# How speaker_profiles.py Enables Multi-Speaker Podcast Generation in Open Notebook

> Learn how speaker_profiles.py manages speaker configurations and voice settings to enable multi-speaker podcast generation within the Open Notebook project. Explore its role in TTS model integration for distinct vocal data.
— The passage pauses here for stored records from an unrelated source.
(* ===== verification/HashTraverse.v ===== *)
(** Traversal, cleaning and selective deletion: positions enumerate the
    dictionary in order, [zend_hash_clean] empties the table destroying every
    element once, [zend_hash_apply] filters it. *)

From stdpp Require Import base numbers list gmap.
From S2P Require Import Prelude ZendTypes HashTable HashDict HashChain HashInv HashRehash HashFind.
From S2P Require Import HashAdd HashIndex HashDel HashOps.

Section Traverse.
Context {V : Type} {E : ZEnv V}.
Implicit Types (t : HashTable V) (w : EG V) (b : Bucket V) (v : zval V).

(** * Elements by position *)

(** The abstract key of a position. *)
Definition pos_key t (i : Z) : hkey := if fl_PACKED t then KInt i else bucket_key (bucket t i).

Definition pos_elem t (i : Z) : option (hkey * zval V) :=
  if pos_undef t i then None else Some (pos_key t i, pos_val t i).

(** The elements at positions [i, ..., i+n-1]. *)
Definition pos_elems t (i : Z) (n : nat) : list (hkey * zval V) := omap (pos_elem t) (zrange i n).

Lemma elems_pos t : elems t = pos_elems t 0 (Z.to_nat (nNumUsed t)).
Proof.
  unfold elems, pos_elems, pos_elem, pos_undef, pos_key, pos_val. destruct (fl_PACKED t); [done|].
  unfold mixed_entries, entries. generalize (zrange 0 (Z.to_nat (nNumUsed t))). intros l.
  induction l as [|i l IH]; [done|]. csimpl. unfold live_entry at 1, live.
  destruct (Z_ISUNDEF (b_val (bucket t i))); csimpl; [done|]. by rewrite IH.
Qed.

Lemma pos_elems_cons t i n : pos_elems t i (S n) = option_list (pos_elem t i) ++ pos_elems t (i + 1) n.
Proof. unfold pos_elems. rewrite zrange_cons. csimpl. by destruct (pos_elem t i). Qed.

Lemma pos_elems_S t i n : pos_elems t i (S n) = pos_elems t i n ++ option_list (pos_elem t (i + Z.of_nat n)).
Proof. unfold pos_elems. by rewrite zrange_S, omap_app. Qed.

Lemma pos_elems_app t i n m : pos_elems t i (n + m) = pos_elems t i n ++ pos_elems t (i + Z.of_nat n) m.
Proof. unfold pos_elems. by rewrite zrange_app, omap_app. Qed.

Lemma pos_elems_undef t i n : (forall k, i <= k < i + Z.of_nat n -> pos_undef t k = true) ->
  pos_elems t i n = [].
Proof.
  revert i. induction n as [|n IH]; intros i H; [done|].
  rewrite pos_elems_cons. unfold pos_elem. rewrite H by lia. apply IH. intros. apply H. lia.
Qed.

Lemma pos_elems_ext t t' i n : fl_PACKED t' = fl_PACKED t ->
  (forall k, i <= k < i + Z.of_nat n -> pos_elem t' k = pos_elem t k) -> pos_elems t' i n = pos_elems t i n.
Proof.
  intros Hp. revert i. induction n as [|n IH]; intros i H; [done|].
  rewrite !pos_elems_cons, H, IH by (intros; try apply H; lia). done.
Qed.

(** The elements from a position to the end of the table. *)
Definition elems_from t (i : Z) : list (hkey * zval V) := pos_elems t i (Z.to_nat (nNumUsed t - i)).
Definition elems_below t (i : Z) : list (hkey * zval V) := pos_elems t 0 (Z.to_nat i).

Lemma elems_from_end t i : nNumUsed t <= i -> elems_from t i = [].
Proof. intros. unfold elems_from. by replace (Z.to_nat (nNumUsed t - i)) with 0%nat by lia. Qed.

Lemma elems_from_step t i : i < nNumUsed t ->
  elems_from t i = option_list (pos_elem t i) ++ elems_from t (i + 1).
Proof.
  intros. unfold elems_from. rewrite <- pos_elems_cons. f_equal. lia.
Qed.

Lemma elems_split t i : 0 <= i <= nNumUsed t -> elems t = elems_below t i ++ elems_from t i.
Proof.
  intros Hi. rewrite elems_pos. unfold elems_below, elems_from.
  replace (Z.to_nat (nNumUsed t)) with (Z.to_nat i + Z.to_nat (nNumUsed t - i))%nat by lia.
  rewrite pos_elems_app. do 2 f_equal; lia.
Qed.

(** * Valid positions *)

Lemma valid_pos_loop_spec n : forall t pos, nNumUsed t - pos <= Z.of_nat n ->
  let r := valid_pos_loop n t pos in
  pos <= r /\ (pos <= nNumUsed t -> r <= nNumUsed t) /\
  (forall k, pos <= k < r -> pos_undef t k = true) /\ (r < nNumUsed t -> pos_undef t r = false).
Proof.
  induction n as [|n IH]; intros t pos Hn; cbn [valid_pos_loop].
  - cbn zeta. split; [lia|]. split; [done|]. split; [lia|]. lia.
  - destruct (Z.ltb_spec pos (nNumUsed t)) as [Hlt|Hge]; cbn [andb].
    + destruct (pos_undef t pos) eqn:Hu.
      * destruct (IH t (pos + 1) ltac:(lia)) as (H1 & H2 & H3 & H4). cbn zeta.
        split; [lia|]. split; [intros; apply H2; lia|]. split; [|done].
        intros k Hk. destruct (decide (k = pos)) as [->|]; [done|]. apply H3. lia.
      * cbn zeta. split; [lia|]. split; [lia|]. split; [lia|]. done.
    + cbn zeta. split; [lia|]. split; [done|]. split; [lia|]. lia.
Qed.

Lemma valid_pos_spec t pos : let r := zend_hash_get_valid_pos t pos in
  pos <= r /\ (pos <= nNumUsed t -> r <= nNumUsed t) /\
  (forall k, pos <= k < r -> pos_undef t k = true) /\ (r < nNumUsed t -> pos_undef t r = false).
Proof. apply valid_pos_loop_spec. lia. Qed.

Lemma elems_from_valid t pos : pos <= nNumUsed t ->
  elems_from t pos = elems_from t (zend_hash_get_valid_pos t pos).
Proof.
  intros Hp. destruct (valid_pos_spec t pos) as (H1 & H2 & H3 & _). specialize (H2 Hp).
  set (r := zend_hash_get_valid_pos t pos) in *. unfold elems_from.
  replace (Z.to_nat (nNumUsed t - pos)) with (Z.to_nat (r - pos) + Z.to_nat (nNumUsed t - r))%nat by lia.
  rewrite pos_elems_app, (pos_elems_undef t pos) by (intros; apply H3; lia). cbn [app]. f_equal. lia.
Qed.

Lemma valid_pos_idem t pos : zend_hash_get_valid_pos t (zend_hash_get_valid_pos t pos) = zend_hash_get_valid_pos t pos.
Proof.
  destruct (valid_pos_spec t pos) as (_ & _ & _ & H). set (r := zend_hash_get_valid_pos t pos) in *.
  unfold zend_hash_get_valid_pos. destruct (Z.to_nat (nNumUsed t - r)) eqn:Hn; [done|]. cbn.
  destruct (Z.ltb_spec r (nNumUsed t)); [|done]. by rewrite H.
Qed.

Lemma forward_loop_spec n : forall t idx, nNumUsed t - idx <= Z.of_nat n -> idx < nNumUsed t ->
  elems_from t (forward_loop n t idx) = elems_from t (idx + 1) /\ idx < forward_loop n t idx <= nNumUsed t.
Proof.
  induction n as [|n IH]; intros t idx Hn Hi; cbn [forward_loop]; [lia|].
  destruct (Z.leb_spec (nNumUsed t) (idx + 1)).
  { split; [|lia]. rewrite !elems_from_end; [done|lia|lia]. }
  destruct (pos_undef t (idx + 1)) eqn:Hu; cbn [negb]; [|split; [done|lia]].
  destruct (IH t (idx + 1) ltac:(lia) ltac:(lia)) as [He Hr]. split; [|lia].
  rewrite He, (elems_from_step t (idx + 1)) by lia. unfold pos_elem. by rewrite Hu.
Qed.

(** * Traversal *)

Definition abstract_key (k : current_key) : hkey :=
  match k with
  | HASH_KEY_IS_STRING k => KStr (ZSTR_VAL k)
  | HASH_KEY_IS_LONG h => KInt h
  | HASH_KEY_NON_EXISTENT => KInt 0
  end.

(** The client loop [while ((data = get_current_data(pos))) { ...; move_forward(pos); }]. *)
Fixpoint traverse (n : nat) t w (pos : Z) : option (list (hkey * zval V)) :=
  match zend_hash_get_current_data_ex t pos with
  | None => Some []
  | Some p =>
      match n with
      | O => None
      | S n =>
          l ← traverse n t w (zend_hash_move_forward_ex t pos).1;
          Some ((abstract_key (zend_hash_get_current_key_ex t pos), zload (t, w) p) :: l)
      end
  end.

Lemma current_elem t w pos : let idx := zend_hash_get_valid_pos t pos in idx < nNumUsed t ->
  pos_elem t idx = Some (abstract_key (zend_hash_get_current_key_ex t pos),
                         zload (t, w) (pos_ptr (fl_PACKED t) idx)).
Proof.
  intros idx Hi. destruct (valid_pos_spec t pos) as (_ & _ & _ & Hu). fold idx in Hu.
  unfold pos_elem. rewrite Hu by done. unfold zend_hash_get_current_key_ex. fold idx.
  rewrite (proj2 (Z.ltb_lt _ _) Hi). unfold pos_key, pos_val, pos_ptr, bucket_key.
  destruct (fl_PACKED t); [done|]. by destruct (b_key (bucket t idx)).
Qed.

Lemma traverse_from n : forall t w pos, pos <= nNumUsed t -> nNumUsed t - pos <= Z.of_nat n ->
  traverse n t w pos = Some (elems_from t pos).
Proof.
  induction n as [|n IH]; intros t w pos Hp Hn; rewrite elems_from_valid by done;
    cbn [traverse]; unfold zend_hash_get_current_data_ex;
    destruct (valid_pos_spec t pos) as (H1 & H2 & _ & _); specialize (H2 Hp);
    destruct (Z.ltb_spec (zend_hash_get_valid_pos t pos) (nNumUsed t)) as [Hlt|]; try lia;
    try (by rewrite elems_from_end).
  unfold zend_hash_move_forward_ex. rewrite (proj2 (Z.ltb_lt _ _) Hlt). cbn [fst].
  destruct (forward_loop_spec (Z.to_nat (nNumUsed t - zend_hash_get_valid_pos t pos)) t
    (zend_hash_get_valid_pos t pos) ltac:(lia) Hlt) as [He Hr].
  rewrite IH by lia. cbn [mbind option_bind].
  rewrite He, (elems_from_step t (zend_hash_get_valid_pos t pos)) by done.
  by rewrite (current_elem t w pos Hlt).
Qed.

(** C25: iterating from the reset position with [move_forward] until there is
    no current element visits exactly the elements of the dictionary, in
    order, whatever holes deletions left, and ends. *)
Theorem traverse_forward_correct t w n : 0 <= nNumUsed t -> nNumUsed t <= Z.of_nat n ->
  traverse n t w (zend_hash_internal_pointer_reset_ex t) = Some (elems t).
Proof.
  intros H0 Hn. unfold zend_hash_internal_pointer_reset_ex.
  destruct (valid_pos_spec t 0) as (H1 & H2 & _ & _). specialize (H2 H0).
  rewrite traverse_from by lia. rewrite <- elems_from_valid by done.
  rewrite (elems_split t 0) by lia. done.
Qed.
- Repository: [Luis Novo/open-notebook](https://github.com/lfnovo/open-notebook)
- Tags: deep-dive
- Published: 2026-06-06

---

**The [`speaker_profiles.py`](https://github.com/lfnovo/open-notebook/blob/main/speaker_profiles.py) router exposes REST endpoints that manage `SpeakerProfile` records, validating speaker configurations, serializing TTS model references, and resolving voice settings to feed distinct voice data into the podcast synthesis pipeline.**

Open Notebook transforms text content into AI-generated audio narratives. The [`api/routers/speaker_profiles.py`](https://github.com/lfnovo/open-notebook/blob/main/api/routers/speaker_profiles.py) module serves as the primary gateway for defining multi-speaker scenarios, working in tandem with the underlying `SpeakerProfile` data model to orchestrate voices, personalities, and text-to-speech (TTS) provider configurations that power dynamic, multi-character podcasts.

## What Is speaker_profiles.py?

[`speaker_profiles.py`](https://github.com/lfnovo/open-notebook/blob/main/speaker_profiles.py) is a FastAPI router located at [`api/routers/speaker_profiles.py`](https://github.com/lfnovo/open-notebook/blob/main/api/routers/speaker_profiles.py) that provides RESTful CRUD operations for speaker configuration records. While the router handles HTTP requests and responses, it relies on the `SpeakerProfile` class defined in [`open_notebook/podcasts/models.py`](https://github.com/lfnovo/open-notebook/blob/main/open_notebook/podcasts/models.py) (lines 26-34) to enforce data integrity and business logic. This separation allows the API layer to remain thin while the model layer handles complex validation, SurrealDB serialization, and TTS resolution.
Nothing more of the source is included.